Low power can be achieved at four different levels of the design process, the architectural, the circuit, the device or the layout levels. Power consumption in CMOS digital circuits [1] is divided into three major components as follows:

 $P_{tot} = P_{dynamic}(P_d) + P_{static} + P_{short circuit}$ 

The dynamic component is the part of power consumed when the circuit is switching from one state to another. To be able to estimate the worst case or max power consumption, we need to exhaustively switch the circuit through all of its states. Added to this is the power used to charge and discharge the load capacitance. The load capacitance is identical for all cells and simulations performed in this paper, so it will not play a role in the relative comparison of the power consumption. Actual layout will affect the load capacitance which constitutes the routing capacitance and the fanout capacitance. Layout effects and their minimizations are not considered here. The less and less we have of a characteristic dimension of a technology, the routing load factor starts to dominate the total loading on gates. This is very noticeable in submicron technologies and low fanout designs.

The static component is due to the reverse bias leakage between diffusion regions and the substrate. In conventional CMOS there is no direct path from Vdd and GND at steady stable static state so there is no DC current path, hence power consumption is zero.

The short circuit component is due to the direct path from Vdd to GND during switching of the gate. The slope of inputs of an inverter for example, causes a current spike between Vdd and GND resulting in short circuit power dissipation. The slower the rise and fall times the bigger the current spike and consequently the power dissipated.

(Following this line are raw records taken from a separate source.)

(* ===== verification/CelLogic.v ===== *)
(** * A program logic for the frame machine

    [computes] says that the machine, started on some frames and values, delivers
    the outcome of a computation within a number of turns, whatever lies below
    them; the lemmas compose such pieces.  A failure passes the frames that wait
    for a value and leaves the scopes as they were below them. *)

From S2P Require Import Prelude Ordered Identifier Reference Scalars Context Condition CelValue CelOps.
From S2P Require Import CelMachine CelCompiler CelSemantics CelBounds CelLowering.
From Stdlib Require Import ZArith.

Section machine.
Context `{Jiff}.
Variable compiled : CelCondition.
Variable maximum_cost : N.
Variable poll : nat → bool.
Variable parameter_values : BTreeMap ParameterName RuntimeValue.

Abbreviation turn := (turn compiled maximum_cost poll parameter_values).
Abbreviation execute := (execute_frame compiled maximum_cost poll parameter_values).

(** ** Turns *)

Fixpoint run (n : nat) (m : Machine) : Progress :=
  match n with
  | O => Running m
  | S n => match turn m with Running m => run n m | Finished r => Finished r end
  end.

Lemma run_app n k m : run (n + k) m = match run n m with Running m => run k m | Finished r => Finished r end.
Proof. revert m. induction n as [|n IH]; intros m; simpl; [done|]. by destruct (turn m). Qed.

Lemma turns_run k m : turns compiled maximum_cost poll parameter_values k m = run (2 ^ k) m.
Proof.
  revert m. induction k as [|k IH]; intros m; simpl; [by destruct (turn m)|].
  rewrite Nat.add_0_r, run_app, IH. destruct (run (2 ^ k) m); [apply IH|done].
Qed.

(** A failure that reaches the frames [F]. *)
Definition raise (e : EvaluationError) (F : list Frame) (vs : list RuntimeValue) (sc : list Scope) (s : CelMeter) : Progress :=
  if is_suppressible e then
    match unwind e F vs sc s with (m, Ok _) => Running m | (_, Err e) => Finished (Err e) end
  else Finished (Err e).

Lemma turn_frame f F vs sc s :
  turn (mkMachine (f :: F) vs sc s) =
  match execute f (mkMachine F vs sc s) with
  | (m, Ok _) => Running m
  | (m, Err e) => raise e m.(frames) m.(values) m.(scopes) m.(meter)
  end.
Proof.
  unfold CelMachine.turn. simpl. destruct (execute f _) as [m [[]|e]]; [done|].
  unfold recover_logical_error, raise. destruct (is_suppressible e); [|done]. by destruct (unwind _ _ _ _ _) as [? [|]].
Qed.

(** The logical frames below remember stacks no higher than the present one. *)
Definition depths_ok (F : list Frame) (depth : nat) : Prop :=
  Forall (fun f => match f with
                   | FLogicalAfterLeft _ _ d | FLogicalAfterUnknown _ _ d | FLogicalAfterError _ _ d => d ≤ depth
                   | _ => True
                   end) F.

Lemma depths_ok_le F d d' : d ≤ d' → depths_ok F d → depths_ok F d'.
Proof. intros Hd HF. eapply Forall_impl; [exact HF|]. intros []; simpl; lia. Qed.

Lemma truncate_junk d junk vs : d ≤ length vs → truncate_values d (junk ++ vs) = truncate_values d vs.
Proof.
  intros Hd. unfold truncate_values. rewrite length_app.
  replace (length junk + length vs - d) with (length junk + (length vs - d)) by lia.
  by rewrite <-drop_drop, drop_app_length.
Qed.

(** Values above the present stack do not survive a failure. *)
Lemma raise_junk e F junk vs sc s : depths_ok F (length vs) → raise e F (junk ++ vs) sc s = raise e F vs sc s.
Proof.
  intros HF. unfold raise. destruct (is_suppressible e); [|done]. clear -HF. revert e sc.
  induction HF as [|f F Hf _ IH]; intros e sc; [done|].
  destruct f; cbn [unwind]; try apply IH.
  - by rewrite truncate_junk.
  - by rewrite truncate_junk.
  - by rewrite truncate_junk.
  - destruct sc; [done|apply IH].
Qed.

(** Frames a failure passes, and the scopes it leaves. *)
Inductive transparent : list Frame → list Scope → list Scope → Prop :=
| transparent_nil sc : transparent [] sc sc
| transparent_guard fr scope sc sc' : transparent fr sc sc' → transparent (FScopeGuard :: fr) (scope :: sc) sc'
| transparent_cons f fr sc sc' :
    match f with
    | FLogicalAfterLeft _ _ _ | FLogicalAfterUnknown _ _ _ | FLogicalAfterError _ _ _ | FScopeGuard => False
    | _ => True
    end → transparent fr sc sc' → transparent (f :: fr) sc sc'.

Lemma raise_through fr sc sc' e F vs s : transparent fr sc sc' → raise e (fr ++ F) vs sc s = raise e F vs sc' s.
Proof.
  intros Ht. unfold raise. destruct (is_suppressible e); [|done].
  induction Ht as [sc|fr scope sc sc' _ IH|f fr sc sc' Hf _ IH]; simpl; [done|done|]. by destruct f.
Qed.

Lemma transparent_depths fr sc sc' F d : transparent fr sc sc' → depths_ok F d → depths_ok (fr ++ F) d.
Proof. intros Ht HF. induction Ht as [| |f fr sc sc' Hf]; simpl; [done|by constructor|]. constructor; [by destruct f|done]. Qed.

(** ** Pieces of the machine *)

Definition finish (out : CelMeter * result EvaluationError RuntimeValue) (F : list Frame) (vs : list RuntimeValue)
    (sc : list Scope) : Progress :=
  match out with
  | (s, Ok v) => Running (mkMachine F (v :: vs) sc s)
  | (s, Err e) => raise e F vs sc s
  end.

(** Within [b] turns the machine [m] gets to [p]. *)
Definition reaches (b : N) (m : Machine) (p : Progress) : Prop := ∃ n, (N.of_nat n <= b)%N ∧ run n m = p.

Lemma reaches_refl m : reaches 0 m (Running m).
Proof. by exists 0. Qed.

Lemma reaches_le b b' m p : (b <= b')%N → reaches b m p → reaches b' m p.
Proof. intros Hb (n & Hn & E). exists n. split; [lia|done]. Qed.

Lemma reaches_trans b b' m m' p : reaches b m (Running m') → reaches b' m' p → reaches (b + b') m p.
Proof. intros (n & Hn & E) (n' & Hn' & E'). exists (n + n'). split; [lia|]. by rewrite run_app, E. Qed.

Lemma reaches_turn m p : turn m = p → reaches 1 m p.
Proof. intros <-. exists 1. split; [lia|]. simpl. by destruct (turn m). Qed.

Lemma reaches_step b m m' p : turn m = Running m' → reaches b m' p → reaches (1 + b) m p.
Proof. intros Ht. apply reaches_trans. by apply reaches_turn. Qed.

(** From the frames [fr], values [ws] and scopes [sc], within [b] turns, the
    machine delivers the outcome of [c] and leaves the scopes [sc']. *)
Definition computes (b : N) (fr : list Frame) (ws : list RuntimeValue) (sc sc' : list Scope) (c : C RuntimeValue) : Prop :=
  ∀ F vs s, depths_ok F (length vs) →
    reaches b (mkMachine (fr ++ F) (ws ++ vs) sc s) (finish (c s) F vs sc').

Lemma computes_ret v sc : computes 0 [] [v] sc sc (mret v).
Proof. intros F vs s _. apply reaches_refl. Qed.

Lemma computes_le b b' fr ws sc sc' c : (b <= b')%N → computes b fr ws sc sc' c → computes b' fr ws sc sc' c.
Proof. intros Hb Hc F vs s HF. eapply reaches_le; [done|by apply Hc]. Qed.

Lemma computes_ext b fr ws sc sc' c c' : (∀ s, c s = c' s) → computes b fr ws sc sc' c → computes b fr ws sc sc' c'.
Proof. intros Heq Hc F vs s HF. rewrite <-Heq. by apply Hc. Qed.

(** A node, then the frames that wait for its value. *)
Lemma computes_bind b b' id fr ws sc sc' c k :
  computes b [FEval id] [] sc sc c → transparent fr sc sc' →
  (∀ v, returns c v → computes b' fr (v :: ws) sc sc' (k v)) →
  computes (b + b') (FEval id :: fr) ws sc sc' (v ← c; k v).
Proof.
  intros Hc Ht Hk F vs s HF.
  assert (E : reaches b (mkMachine (FEval id :: fr ++ F) (ws ++ vs) sc s) (finish (c s) (fr ++ F) (ws ++ vs) sc)).
  { apply (Hc (fr ++ F) (ws ++ vs) s). eapply transparent_depths; [done|]. eapply depths_ok_le, HF. rewrite length_app. lia. }
  rewrite c_bind_eq. destruct (c s) as [s1 [v|e]] eqn:Ec; simpl in E.
  - eapply reaches_trans; [exact E|]. by apply (Hk v ltac:(by exists s, s1)).
  - eapply reaches_le; [|simpl]; [|by rewrite <-(raise_junk e F ws), <-(raise_through fr sc sc')]. lia.
Qed.

(** One turn: a metered operation that replaces the top frames and values. *)
Lemma computes_turn {A} b f fr ws sc sc' (c : C A) fr1 ws1 sc1 k :
  (∀ F vs s,
    match c s with
    | (s', Ok a) => execute f (mkMachine (fr ++ F) (ws ++ vs) sc s) = (mkMachine (fr1 a ++ F) (ws1 a ++ vs) (sc1 a) s', Ok ())
    | (s', Err e) => ∃ ws', execute f (mkMachine (fr ++ F) (ws ++ vs) sc s) = (mkMachine (fr ++ F) (ws' ++ vs) sc s', Err e)
    end) →
  transparent fr sc sc' →
  (∀ a, returns c a → computes b (fr1 a) (ws1 a) (sc1 a) sc' (k a)) →
  computes (1 + b) (f :: fr) ws sc sc' (a ← c; k a).
Proof.
  intros Hf Ht Hk F vs s HF. rewrite c_bind_eq. specialize (Hf F vs s).
  destruct (c s) as [s1 [a|e]] eqn:Ec.
  - eapply reaches_step; [|by apply (Hk a ltac:(by exists s, s1))]. simpl. by rewrite turn_frame, Hf.
  - destruct Hf as [ws' Hf]. eapply reaches_le; [|apply reaches_turn]; [lia|].
    simpl. rewrite turn_frame, Hf. simpl. rewrite (raise_through _ _ _ _ _ _ _ Ht). by apply raise_junk.
Qed.

(** A turn without a metered operation. *)
Lemma computes_step b f fr ws sc sc' fr1 ws1 sc1 c :
  (∀ F vs s, execute f (mkMachine (fr ++ F) (ws ++ vs) sc s) = (mkMachine (fr1 ++ F) (ws1 ++ vs) sc1 s, Ok ())) →
  computes b fr1 ws1 sc1 sc' c → computes (1 + b) (f :: fr) ws sc sc' c.
Proof. intros Hf Hc F vs s HF. eapply reaches_step; [|by apply Hc]. simpl. by rewrite turn_frame, Hf. Qed.

Lemma computes_fail b f fr ws sc sc' e :
  (∀ F vs s, ∃ ws', execute f (mkMachine (fr ++ F) (ws ++ vs) sc s) = (mkMachine (fr ++ F) (ws' ++ vs) sc s, Err e)) →
  transparent fr sc sc' → computes (1 + b) (f :: fr) ws sc sc' (c_fail e).
Proof.
  intros Hf Ht F vs s HF. destruct (Hf F vs s) as [ws' Hx]. eapply reaches_le; [|apply reaches_turn]; [lia|].
  simpl. rewrite turn_frame, Hx. simpl. rewrite (raise_through _ _ _ _ _ _ _ Ht). by apply raise_junk.
Qed.

End machine.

In our simulations, several issues need to be resolved. First, since the outputs of some adders are not fully driven rail to rail, then this will cause short circuit power dissipation in the next stage in a bigger design. Hence, loads had to be included in our simulation—two minimum sized buffer inverters—to the sum and carry out to account for the power dissipated in the total bigger design. It would be an unfair power consumption comparison not to have these loads. The second issue in our simulation is that the inputs are driven from two minimum sized inverters for each input. This results in a finite output impedance of the input signal driver, which account to the loading of the input impedance of the different inputs of different adder circuits. The third and final issue is that some of the Complementary Pass Logic (CPL) based adders have feedback paths to inputs which affect the full swing of input signals causing power dissipation. A finite output impedance accounts for that effect while the infinite HSPICE output impedance of the ideal voltage sources would not account for that power consumption and delay.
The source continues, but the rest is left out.